*** Opening of Records provided ***
(* ===== verification/ByteMap.v ===== *)
(** [std::map] keyed by bytes: SwMap<SwString, T>, std::map<SwByteArray, T> and
    std::map<SwString, T>, an association list in the order of its keys. *)
From Stdlib Require Import ZArith Lia Strings.Byte Sorting.
From stdpp Require Import base list strings numbers.
From S2P Require Import Prelude SwString.

Import SwString.

Module ByteMap.

Definition t (A : Type) : Type := list (list byte * A).

(** [find], which is also what reads [m\[key\]] of a key that is there. *)
Fixpoint find {A} (key : list byte) (m : t A) : option A :=
  match m with
  | (k, v) :: m' => if decide (k = key) then Some v else find key m'
  | [] => None
  end.

(** [m\[key\] = v], and [insert] and [emplace] of a key that is not there. *)
Fixpoint insert {A} (key : list byte) (v : A) (m : t A) : t A :=
  match m with
  | (k, w) :: m' =>
      if before key k then (key, v) :: m
      else if before k key then (k, w) :: insert key v m'
      else (k, v) :: m'
  | [] => [(key, v)]
  end.

Fixpoint remove {A} (key : list byte) (m : t A) : t A :=
  match m with
  | (k, w) :: m' => if decide (k = key) then m' else (k, w) :: remove key m'
  | [] => []
  end.

(** What is from [lower_bound(key)] to the end. *)
Fixpoint lowerBound {A} (key : list byte) (m : t A) : t A :=
  match m with
  | (k, w) :: m' => if before k key then lowerBound key m' else m
  | [] => []
  end.

Definition isEmpty {A} (m : t A) : bool := match m with [] => true | _ => false end.

Definition keys {A} (m : t A) : list (list byte) := map fst m.

(** ** Facts *)

Definition key_order {A} (e f : list byte * A) : Prop := before e.1 f.1 = true.

Definition wf {A} (m : t A) : Prop := StronglySorted key_order m.

Section Lemmas.

Context {A : Type}.
Implicit Types (m : t A) (k : list byte) (v : A).

Lemma before_eq a b : before a b = true -> a <> b.
Proof. intros H ->. by rewrite before_irrefl in H. Qed.

Lemma before_asym a b : before a b = true -> before b a = false.
Proof. intros H. destruct (before b a) eqn:E; [|done]. pose proof (before_trans _ _ _ H E) as F. by rewrite before_irrefl in F. Qed.

Lemma wf_nil : wf ([] : t A).
Proof. constructor. Qed.

Lemma wf_tail e m : wf (e :: m) -> wf m.
Proof. by inversion 1. Qed.

Lemma wf_head e m f : wf (e :: m) -> f ∈ m -> before e.1 f.1 = true.
Proof. intros W Hf. inversion W as [|? ? _ Hall]; subst. rewrite list.Forall_forall in Hall. by apply Hall. Qed.

Lemma find_elem m k v : find k m = Some v -> (k, v) ∈ m.
Proof.
  induction m as [|[k0 v0] m IH]; simpl; [done|]. case_decide as E; [intros [= ->]; subst; left|].
  intros H. right. auto.
Qed.

Lemma elem_find m k v : wf m -> (k, v) ∈ m -> find k m = Some v.
Proof.
  induction m as [|[k0 v0] m IH]; intros W; [by intros ?%elem_of_nil|].
  intros [[= -> ->]|Hin]%elem_of_cons; simpl; [by rewrite decide_True|].
  pose proof (wf_head _ _ _ W Hin) as Hb. apply before_eq in Hb. simpl in Hb. rewrite decide_False by done.
  apply IH; [by eapply wf_tail|done].
Qed.

Lemma find_keys m k : is_Some (find k m) <-> k ∈ keys m.
Proof.
  induction m as [|[k0 v0] m IH]; simpl; [split; [by intros [? ?]|by intros ?%elem_of_nil]|].
  rewrite elem_of_cons. case_decide; [subst; split; [by left|by eexists]|]. rewrite IH. split; [by right|intros [->|?]; done].
Qed.

Lemma find_after_insert m k k' v : find k' (insert k v m) = if decide (k = k') then Some v else find k' m.
Proof.
  induction m as [|[k0 w] m IH]; simpl; [done|].
  destruct (before k k0) eqn:E1; [done|]. destruct (before k0 k) eqn:E2; simpl.
  - rewrite IH. pose proof (before_eq _ _ E2). repeat case_decide; congruence.
  - pose proof (before_total _ _ E1 E2) as ->. by repeat case_decide.
Qed.

Lemma insert_elem m k v e : e ∈ insert k v m -> e = (k, v) \/ e ∈ m.
Proof.
  induction m as [|[k0 w] m IH]; simpl; [intros ?%list_elem_of_singleton; auto|].
  destruct (before k k0) eqn:E1; [by intros [->|H]%elem_of_cons; auto|].
  destruct (before k0 k) eqn:E2; intros [->|H]%elem_of_cons; rewrite ?elem_of_cons; auto.
  - destruct (IH H); auto.
  - pose proof (before_total _ _ E1 E2) as ->. auto.
Qed.

Lemma wf_insert m k v : wf m -> wf (insert k v m).
Proof.
  induction m as [|[k0 w] m IH]; intros W; simpl; [repeat constructor|].
  inversion W as [|? ? W' Hall]; subst. destruct (before k k0) eqn:E1; [|destruct (before k0 k) eqn:E2].
  - constructor; [done|]. constructor; [done|]. rewrite list.Forall_forall in *. intros e He.
    unfold key_order in *. eapply before_trans; [exact E1|by apply Hall].
  - constructor; [by apply IH|]. rewrite list.Forall_forall in *. intros e [->|He]%insert_elem; [done|auto].
  - pose proof (before_total _ _ E1 E2) as ->. by constructor.
Qed.

Lemma remove_sublist m k : remove k m `sublist_of` m.
Proof. induction m as [|[k0 w] m IH]; simpl; [done|]. case_decide; [by constructor|by constructor]. Qed.

Lemma wf_sublist m m' : m' `sublist_of` m -> wf m -> wf m'.
Proof.
  induction 1 as [|e m' m Hs IH|e m' m Hs IH]; intros W; [done| |apply IH; by eapply wf_tail].
  inversion W as [|? ? W' Hall]; subst. constructor; [by apply IH|]. rewrite list.Forall_forall in *.
  intros f Hf. apply Hall. by eapply elem_of_sublist.
Qed.

Lemma wf_remove m k : wf m -> wf (remove k m).
Proof. apply wf_sublist, remove_sublist. Qed.

Lemma find_after_remove m k k' : wf m -> find k' (remove k m) = if decide (k = k') then None else find k' m.
Proof.
  induction m as [|[k0 w] m IH]; intros W; simpl; [by case_decide|]. pose proof (wf_tail _ _ W) as W'.
  destruct (decide (k0 = k)) as [->|N]; simpl.
  - destruct (decide (k = k')) as [<-|]; [|done]. destruct (find k m) as [v|] eqn:E; [|done].
    apply find_elem in E. pose proof (wf_head _ _ _ W E) as Hb. simpl in Hb. by rewrite before_irrefl in Hb.
  - rewrite IH by done. repeat case_decide; congruence.
Qed.

Lemma wf_ext m m' : wf m -> wf m' -> (forall k, find k m = find k m') -> m = m'.
Proof.
  revert m'. induction m as [|[k v] m IH]; intros [|[k' v'] m'] W W' He; [done| | |].
  - specialize (He k'). simpl in He. by rewrite decide_True in He.
  - specialize (He k). simpl in He. by rewrite decide_True in He.
  - assert (k = k') as ->.
    { destruct (decide (k = k')) as [|N]; [done|]. pose proof (He k) as H1. pose proof (He k') as H2. simpl in H1, H2.
      rewrite decide_True, decide_False in H1 by congruence. rewrite decide_False, decide_True in H2 by congruence.
      symmetry in H1. apply find_elem in H1, H2. pose proof (wf_head _ _ _ W' H1) as B1. pose proof (wf_head _ _ _ W H2) as B2.
      simpl in B1, B2. rewrite (before_asym _ _ B1) in B2. done. }
    pose proof (He k') as H1. simpl in H1. rewrite !decide_True in H1 by done. injection H1 as ->. f_equal.
    apply IH; [by eapply wf_tail..|]. intros k. specialize (He k). simpl in He. case_decide; [subst|done].
    destruct (find k m) eqn:E1; [apply find_elem in E1; pose proof (wf_head _ _ _ W E1) as B; simpl in B; by rewrite before_irrefl in B|].
    destruct (find k m') eqn:E2; [apply find_elem in E2; pose proof (wf_head _ _ _ W' E2) as B; simpl in B; by rewrite before_irrefl in B|done].
Qed.

Lemma insert_at_end m k v : Forall (fun e => before e.1 k = true) m -> insert k v m = m ++ [(k, v)].
Proof.
  induction 1 as [|[k0 w] m Hb _ IH]; [done|]. simpl in *. by rewrite (before_asym _ _ Hb), Hb, IH.
Qed.

Lemma wf_before acc k v m : wf (acc ++ (k, v) :: m) -> Forall (fun e => before e.1 k = true) acc.
Proof.
  intros W. apply list.Forall_forall. intros e He. induction acc as [|e' acc IH]; [by apply elem_of_nil in He|].
  apply elem_of_cons in He as [->|He]; [|apply IH; [by eapply wf_tail|done]].
  eapply (wf_head _ _ (k, v) W). apply elem_of_app. right. left.
Qed.

(** Building a map from its entries, in order. *)
Lemma insert_all m acc : wf (acc ++ m) -> fold_left (fun acc e => insert e.1 e.2 acc) m acc = acc ++ m.
Proof.
  revert acc. induction m as [|[k v] m IH]; intros acc W; simpl; [by rewrite app_nil_r|].
  rewrite insert_at_end by (by eapply wf_before). rewrite IH; by rewrite <- app_assoc.
Qed.

Lemma lowerBound_spec m k : wf m -> lowerBound k m = List.filter (fun e => negb (before e.1 k)) m.
Proof.
  induction m as [|[k0 w] m IH]; intros W; [done|]. pose proof (wf_tail _ _ W) as W'. simpl.
  destruct (before k0 k) eqn:E; [by apply IH|]. simpl. f_equal. rewrite <- IH by done.
  destruct m as [|[k1 w1] m]; [done|]. simpl. destruct (before k1 k) eqn:E1; [|done].
  pose proof (wf_head _ _ (k1, w1) W ltac:(left)) as Hb. simpl in Hb. by rewrite (before_trans _ _ _ Hb E1) in E.
Qed.

Lemma wf_filter (p : list byte * A -> bool) m : wf m -> wf (List.filter p m).
Proof.
  apply wf_sublist. induction m as [|e m IH]; simpl; [done|]. by destruct (p e); constructor.
Qed.

End Lemmas.

(** *** Values put through a function *)

Section Values.

Context {A B : Type} (f : A -> B).

Definition mapValues (m : t A) : t B := map (fun e => (e.1, f e.2)) m.

Lemma find_mapValues k m : find k (mapValues m) = f <$> find k m.
Proof. induction m as [|[k0 v] m IH]; simpl; [done|]. by case_decide. Qed.

Lemma insert_mapValues k v m : mapValues (insert k v m) = insert k (f v) (mapValues m).
Proof. induction m as [|[k0 w] m IH]; simpl; [done|]. destruct (before k k0), (before k0 k); simpl; by rewrite ?IH. Qed.

Lemma remove_mapValues k m : mapValues (remove k m) = remove k (mapValues m).
Proof. induction m as [|[k0 w] m IH]; simpl; [done|]. case_decide; simpl; by rewrite ?IH. Qed.

Lemma wf_mapValues m : wf m -> wf (mapValues m).
Proof.
  induction 1 as [|e m Hm IH Hall]; [constructor|]. constructor; [done|].
  apply list.Forall_forall. rewrite list.Forall_forall in Hall. intros g Hg. apply list_elem_of_In, in_map_iff in Hg as (h & <- & Hh). apply list_elem_of_In in Hh. by apply Hall.
Qed.

Lemma filter_mapValues (p : list byte -> bool) m :
  List.filter (fun e => p e.1) (mapValues m) = mapValues (List.filter (fun e => p e.1) m).
Proof. induction m as [|e m IH]; simpl; [done|]. destruct (p e.1); simpl; by rewrite IH. Qed.

End Values.

End ByteMap.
*** Close of Records provided ***
▶ Your instructions
Start with the first line of the data and print every line exactly. The line containing "true | _ => false end." is the last one to include.

▶ Task response
(* ===== verification/ByteMap.v ===== *)
(** [std::map] keyed by bytes: SwMap<SwString, T>, std::map<SwByteArray, T> and
    std::map<SwString, T>, an association list in the order of its keys. *)
From Stdlib Require Import ZArith Lia Strings.Byte Sorting.
From stdpp Require Import base list strings numbers.
From S2P Require Import Prelude SwString.

Import SwString.

Module ByteMap.

Definition t (A : Type) : Type := list (list byte * A).

(** [find], which is also what reads [m\[key\]] of a key that is there. *)
Fixpoint find {A} (key : list byte) (m : t A) : option A :=
  match m with
  | (k, v) :: m' => if decide (k = key) then Some v else find key m'
  | [] => None
  end.

(** [m\[key\] = v], and [insert] and [emplace] of a key that is not there. *)
Fixpoint insert {A} (key : list byte) (v : A) (m : t A) : t A :=
  match m with
  | (k, w) :: m' =>
      if before key k then (key, v) :: m
      else if before k key then (k, w) :: insert key v m'
      else (k, v) :: m'
  | [] => [(key, v)]
  end.

Fixpoint remove {A} (key : list byte) (m : t A) : t A :=
  match m with
  | (k, w) :: m' => if decide (k = key) then m' else (k, w) :: remove key m'
  | [] => []
  end.

(** What is from [lower_bound(key)] to the end. *)
Fixpoint lowerBound {A} (key : list byte) (m : t A) : t A :=
  match m with
  | (k, w) :: m' => if before k key then lowerBound key m' else m
  | [] => []
  end.

Definition isEmpty {A} (m : t A) : bool := match m with [] => true | _ => false end.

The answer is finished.